***************************************** From the Boston Globe, February 6, 2000. p. C 5. See http://www.boston.com/ *****************************************
Teachers object to plan to alter math standards
By Andreae Downs
Many educators around the state, including the Massachusetts Association of School Superintendents, are alarmed about proposed revisions to the state's math standards, which they say could hurt progress made in teaching the subject.
At issue are revisions to the 1995 state standards, or frameworks, which were interpretations of standards from the National Council of Teachers of Math. Endorsed by the National Science Foundation, the council's standards were published in 1989.
The proposed changes to the math frameworks, scheduled for a vote Feb. 23, would dilute the 1995 standards and shift the emphasis toward previous ways of teaching math, according to critics.
Sandra Stotsky, the state's deputy commissioner for academic affairs who supervised the revisions, calls such allegations fear-mongering.
"Hysteria has been whipped up to distract from the basic issues," she said via e-mail from Romania, where she was consulting for the US State Department on teacher training. "The changes made were mainly to clarify the vague standards in the 1995 framework. That 1995 framework was criticized by the field and by those developing the assessments as being too vague."

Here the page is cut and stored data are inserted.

(* ===== verification/GovEvidence.v ===== *)
(** * Governance: the evidence ledger and the compliance report log

    The second half of [constitutional_architecture/governance/audit.py]
    (AuditEvidenceRecorder, ComplianceReportLog) with its records from
    [schemas.py].  sha256 over the canonical JSON of a payload is the parameter
    [canonical_payload_hash]. *)

From S2P Require Import Prelude PyFloat PyVal FinModels GovModels.

Record AuditEvidenceISR : Set := {
  ev_evidence_id : string;
  ev_recorded_at : Z;
  ev_actor : string;
  ev_event_kind : string;
  ev_subject_ref : string;
  ev_payload_hash : string;
  ev_chain_link : option string;
  ev_signature : option string;
  ev_signer_id : option string;
}.

Record ComplianceReportISR : Set := {
  cr_report_id : string;
  cr_policy_set_ref : string;
  cr_subject : string;
  cr_evaluated_at : Z;
  cr_outcome : string;
  cr_violations : list pyval;
  cr_evidence_refs : list string;
}.

(** [self._entries] of the recorder. *)
Abbreviation EvidenceEntries := (list (AuditEvidenceISR * pydict)).

(** [f"ev-{uuid.uuid4().hex[:12]}"]. *)
Definition evidence_id `{Env} : M World string := fun w =>
  (Ok ("ev-" +:+ String.substring 0 12 (uuid_hex (uuids_drawn w))),
   {| uuids_drawn := S (uuids_drawn w); clock_reads := clock_reads w |}).

Definition optional_text (o : option string) : pyval :=
  match o with Some s => VStr s | None => VNone end.

(** [{**payload, "chain_link": link}]. *)
Definition linked_payload (payload : pydict) (link : option string) : pydict :=
  dset "chain_link" (optional_text link) payload.

Section Recorder.
Context `{Env}.
Variable canonical_payload_hash : pydict -> string.

Definition last_evidence_id (es : EvidenceEntries) : option string :=
  ev_evidence_id ∘ fst <$> last es.

Definition record (actor event_kind subject_ref : string) (payload : pydict) (recorded_at : Z)
    : M (EvidenceEntries * World) AuditEvidenceISR :=
  chain_link ← gets (fun s => last_evidence_id s.1);
  let payload_hash := canonical_payload_hash (linked_payload payload chain_link) in
  id ← zoom snd (fun w s => (s.1, w)) evidence_id;
  let evidence := {| ev_evidence_id := id; ev_recorded_at := recorded_at; ev_actor := actor;
    ev_event_kind := event_kind; ev_subject_ref := subject_ref;
    ev_payload_hash := payload_hash; ev_chain_link := chain_link;
    ev_signature := None; ev_signer_id := None |} in
  _ ← modify (fun s => (s.1 ++ [(evidence, payload)], s.2));
  mret evidence.

Fixpoint verify_entries (previous_id : option string) (es : EvidenceEntries) : bool :=
  match es with
  | [] => true
  | (e, payload) :: es' =>
      bool_decide (ev_chain_link e = previous_id)
      && bool_decide (canonical_payload_hash (linked_payload payload previous_id)
                      = ev_payload_hash e)
      && verify_entries (Some (ev_evidence_id e)) es'
  end.

Definition verify_chain (es : EvidenceEntries) : bool := verify_entries None es.
Definition verify_signatures (es : EvidenceEntries) : option bool := None.
Definition entries (es : EvidenceEntries) : list AuditEvidenceISR := map fst es.
End Recorder.

(** ** ComplianceReportLog *)

Definition report_append (r : ComplianceReportISR) : M (list ComplianceReportISR) unit :=
  reports ← gets id;
  if existsb (fun e => bool_decide (cr_report_id e = cr_report_id r)) reports
  then raise (ValueError ("duplicate_report_id:" +:+ cr_report_id r))
  else modify (fun rs => rs ++ [r]).

(** [self._reports[-limit:]]: a slice from [-limit], which for [limit = 0] is
    the whole list and for a negative limit drops the first [-limit] reports. *)
Definition report_latest (limit : Z) (reports : list ComplianceReportISR)
    : list ComplianceReportISR :=
  let n := Z.of_nat (length reports) in
  let start := (if - limit <? 0 then Z.max 0 (n - limit) else - limit)%Z in
  drop (Z.to_nat start) reports.

(** ** The ledger verifies, and what its verification covers *)

Section Spec.
Context `{Env}.
Variable canonical_payload_hash : pydict -> string.
Abbreviation verifies := (verify_entries canonical_payload_hash).

Lemma verify_entries_app prev es1 es2 :
  verifies prev (es1 ++ es2)
  = verifies prev es1 && verifies (match last es1 with
                                   | Some e => Some (ev_evidence_id e.1)
                                   | None => prev end) es2.
Proof.
  revert prev. induction es1 as [|[e p] es1 IH]; intros prev; simpl; [done|].
  rewrite IH, !andb_assoc. f_equal. destruct es1 as [|[e' p'] es1]; [done|].
  change (last ((e, p) :: (e', p') :: es1)) with (last ((e', p') :: es1)).
  by destruct (last ((e', p') :: es1)) eqn:E; [|apply last_None in E].
Qed.

Lemma record_verifies actor kind subject payload at_ s :
  verifies None s.1 = true ->
  verifies None (record canonical_payload_hash actor kind subject payload at_ s).2.1 = true.
Proof.
  destruct s as [es w]. simpl. intros Hs. unfold record. unfold_monad. simpl.
  rewrite verify_entries_app, Hs. simpl. unfold last_evidence_id.
  destruct (last es) as [[e p]|]; simpl;
    rewrite !(proj2 (bool_decide_eq_true _) eq_refl); done.
Qed.

Lemma verify_chain_prefix es1 es2 : verifies None (es1 ++ es2) = true -> verifies None es1 = true.
Proof. rewrite verify_entries_app. by intros [? _]%andb_true_iff. Qed.

(** What links the entries of a chain that verifies. *)
Lemma verify_entries_link prev es i e p :
  verifies prev es = true -> es !! i = Some (e, p) ->
  ev_chain_link e = match i with
                    | O => prev
                    | S j => ev_evidence_id ∘ fst <$> es !! j
                    end.
Proof.
  revert prev i. induction es as [|[e0 p0] es IH]; intros prev i Hv Hi; [done|].
  simpl in Hv. bool_hyps. destruct i as [|i]; simpl in Hi; [by simplify_eq|].
  rewrite (IH (Some (ev_evidence_id e0)) i) by done. by destruct i.
Qed.

(** An entry stands where its link says. *)
Lemma entry_position es es0 e p i :
  NoDup (map (ev_evidence_id ∘ fst) es) ->
  verifies None es = true -> verifies None (es0 ++ [(e, p)]) = true ->
  es0 `prefix_of` es -> es !! i = Some (e, p) -> i = length es0.
Proof.
  intros Hnd Hv Hv' Hpre Hi.
  pose proof (verify_entries_link _ _ _ _ _ Hv Hi) as H1.
  assert (Hlast : (es0 ++ [(e, p)]) !! length es0 = Some (e, p)) by (by rewrite list_lookup_middle).
  pose proof (verify_entries_link _ _ _ _ _ Hv' Hlast) as H2. rewrite H1 in H2.
  destruct i as [|i], (length es0) as [|n] eqn:En; [done| | |].
  - destruct (lookup_lt_is_Some_2 (es0 ++ [(e, p)]) n) as [y Hy];
      [rewrite length_app; simpl; lia|]. by rewrite Hy in H2.
  - apply lookup_lt_Some in Hi as Hl.
    destruct (lookup_lt_is_Some_2 es i) as [y Hy]; [lia|]. by rewrite Hy in H2.
  - apply lookup_lt_Some in Hi as Hl.
    destruct (lookup_lt_is_Some_2 es i) as [y Hy]; [lia|].
    destruct (lookup_lt_is_Some_2 es0 n) as [z Hz]; [lia|].
    rewrite lookup_app_l, Hy, Hz in H2 by lia. simpl in H2.
    apply (prefix_lookup_Some _ _ _ _ Hz) in Hpre. f_equal.
    eapply (NoDup_lookup _ i n (ev_evidence_id y.1) Hnd);
      change (map ?f) with (fmap (M := list) f); rewrite list_lookup_fmap.
    + by rewrite Hy.
    + rewrite Hpre. simpl. unfold compose in H2. congruence.
Qed.

(** The chain of the ledger pins down its order.  Take a ledger with
    pairwise distinct evidence ids that verifies, and any list of entries out of
    it, reordered, spliced or with repetitions: if that list verifies it is a
    prefix of the ledger.  So every reordering, insertion and inner deletion is
    detected; cutting off the end is the one change verification cannot see. *)
Theorem evidence_order_tamper_evident es es' :
  NoDup (map (ev_evidence_id ∘ fst) es) ->
  verify_chain canonical_payload_hash es = true ->
  (forall x, x ∈ es' -> x ∈ es) ->
  verify_chain canonical_payload_hash es' = true <-> es' `prefix_of` es.
Proof.
  intros Hnd Hv Hsub. split; [|intros [k ->]; by eapply verify_chain_prefix].
  induction es' as [|[e p] es0 IH] using rev_ind; intros Hv'; [apply prefix_nil|].
  assert (Hpre : es0 `prefix_of` es).
  { apply IH; [|by eapply verify_chain_prefix]. intros x Hx. apply Hsub. set_solver. }
  assert (Hx : (e, p) ∈ es) by (apply Hsub; set_solver).
  apply list_elem_of_lookup_1 in Hx as [i Hi].
  assert (i = length es0) as ->.
  { by eapply entry_position. }
  destruct Hpre as [k ->]. rewrite lookup_app_r, Nat.sub_diag in Hi by done.
  destruct k as [|y k]; simplify_eq/=. exists k. by rewrite <- app_assoc.
Qed.

(** The hash of an entry covers its payload and its link only: rewriting
    who acted, on what, which kind of event it was and when, in every entry,
    leaves the verdict of [verify_chain] unchanged. *)
Theorem evidence_metadata_not_covered (actor kind subject : AuditEvidenceISR -> string)
    (time : AuditEvidenceISR -> Z) es :
  let rewrite_entry e := {| ev_evidence_id := ev_evidence_id e; ev_recorded_at := time e;
    ev_actor := actor e; ev_event_kind := kind e; ev_subject_ref := subject e;
    ev_payload_hash := ev_payload_hash e; ev_chain_link := ev_chain_link e;
    ev_signature := ev_signature e; ev_signer_id := ev_signer_id e |} in
  verify_chain canonical_payload_hash (map (fun '(e, p) => (rewrite_entry e, p)) es)
  = verify_chain canonical_payload_hash es.
Proof.
  intros f. unfold verify_chain. generalize (@None string).
  induction es as [|[e p] es IH]; intros prev; simpl; [done|]. by rewrite IH.
Qed.
End Spec.

(** A ledger of two entries, with a digest that counts the items. *)
Definition sample_digest (p : pydict) : string := if (length p <=? 1)%nat then "short" else "long".
Definition sample_evidence (id : string) (hash : string) (link : option string)
    : AuditEvidenceISR :=
  {| ev_evidence_id := id; ev_recorded_at := 0; ev_actor := "a"; ev_event_kind := "k";
     ev_subject_ref := "s"; ev_payload_hash := hash; ev_chain_link := link;
     ev_signature := None; ev_signer_id := None |}.
Definition sample_ledger : EvidenceEntries :=
  [(sample_evidence "ev-1" "short" None, []);
   (sample_evidence "ev-2" "long" (Some "ev-1"), [("x", VInt 1)])].

Lemma evidence_order_tamper_evident_witness :
  verify_chain sample_digest sample_ledger = true
  /\ verify_chain sample_digest (reverse sample_ledger) = false.
Proof.
  split; [reflexivity|]. apply not_true_iff_false.
  rewrite (evidence_order_tamper_evident sample_digest sample_ledger).
  - intros [k Hk]. discriminate Hk.
  - apply (bool_decide_eq_true_1 _). reflexivity.
  - reflexivity.
  - intros x. by rewrite elem_of_reverse.
Defined.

The 1989 standards of the National Council of Teachers of Math were aimed at accommodating students' learning methods.
"The traditional way in which math was taught - and for all intents and purposes that's what we've had for the last 30 to 40 years - was fairly ineffective for most kids," said Mary Eich kindergarten-through-eighth-grade mathematics coordinator in the Newton Public Schools. "We know this anecdotally by the number of adults who feel they are not good at math."
Stotsky said that the proposed revisions in the state's frameworks draw from a new draft of the council's standards to be released in April. This National Council of Teachers of Math document integrates input from research mathematicians, who faulted the original standards.
Every five years, the state Department of Education revisits its frameworks. State standards for each subject were called for by the Education Reform Act of 1993.
But the Massachusetts Association of School Superintendents and many other educators say that the proposed math revisions are much more than a clarification. The association has called them "educationally problematic."
"We don't see these as minor changes," said Sheldon Berman, superintendent of the Hudson Public Schools. "They are fairly significant."
Left out of the proposed revisions is any consideration of how math is taught, according to Rich Feigenberg, who teaches math to grades 7 and 8 in Cambridge. "Almost all the language about students being engaged by real-life problems, about students being made to enjoy math, to be excited by math, to be encouraged to pursue further studies in math, is gone," he said. Instead, there is "a breakdown by what every student should know by the end of each two years ... more and more like a laundry list."
The proposal also returns to stressing individual disciplines in the upper grades, with algebra in grade 8 and college-level calculus as the ultimate goal. "A very large number" of high school math teachers "want single-discipline courses, not integrated courses," Stotsky said.
Yet the superintendents' association contends that the changes are both unnecessary and counterproductive.
"The year before we move to high-stakes testing, it's very important to have consistency," Berman said. "To change now will compromise the MCAS [the Massachusetts Comprehensive Assessment System] and school accountability. ... We've spent a lot of money on curriculum, professional development, and monitoring implementation. To now go back and redo all of this is costly, and adds to the skepticism about reform."
Stotsky contends that the revisions are insignificant enough that they should not impact the MCAS - state tests for grades 4, 8, and 10.
"The revisions are all minor," she wrote. "The strands [or major topics] are the same, and whatever changes are being made will be made clear to the public when the final version is presented to the board."
Critics, however, contend that Stotsky's changes reflect those proposed by Mathematically Correct, which in the mid-1990s organized university-level mathematicians and parents to reinstate traditional math curricula in California.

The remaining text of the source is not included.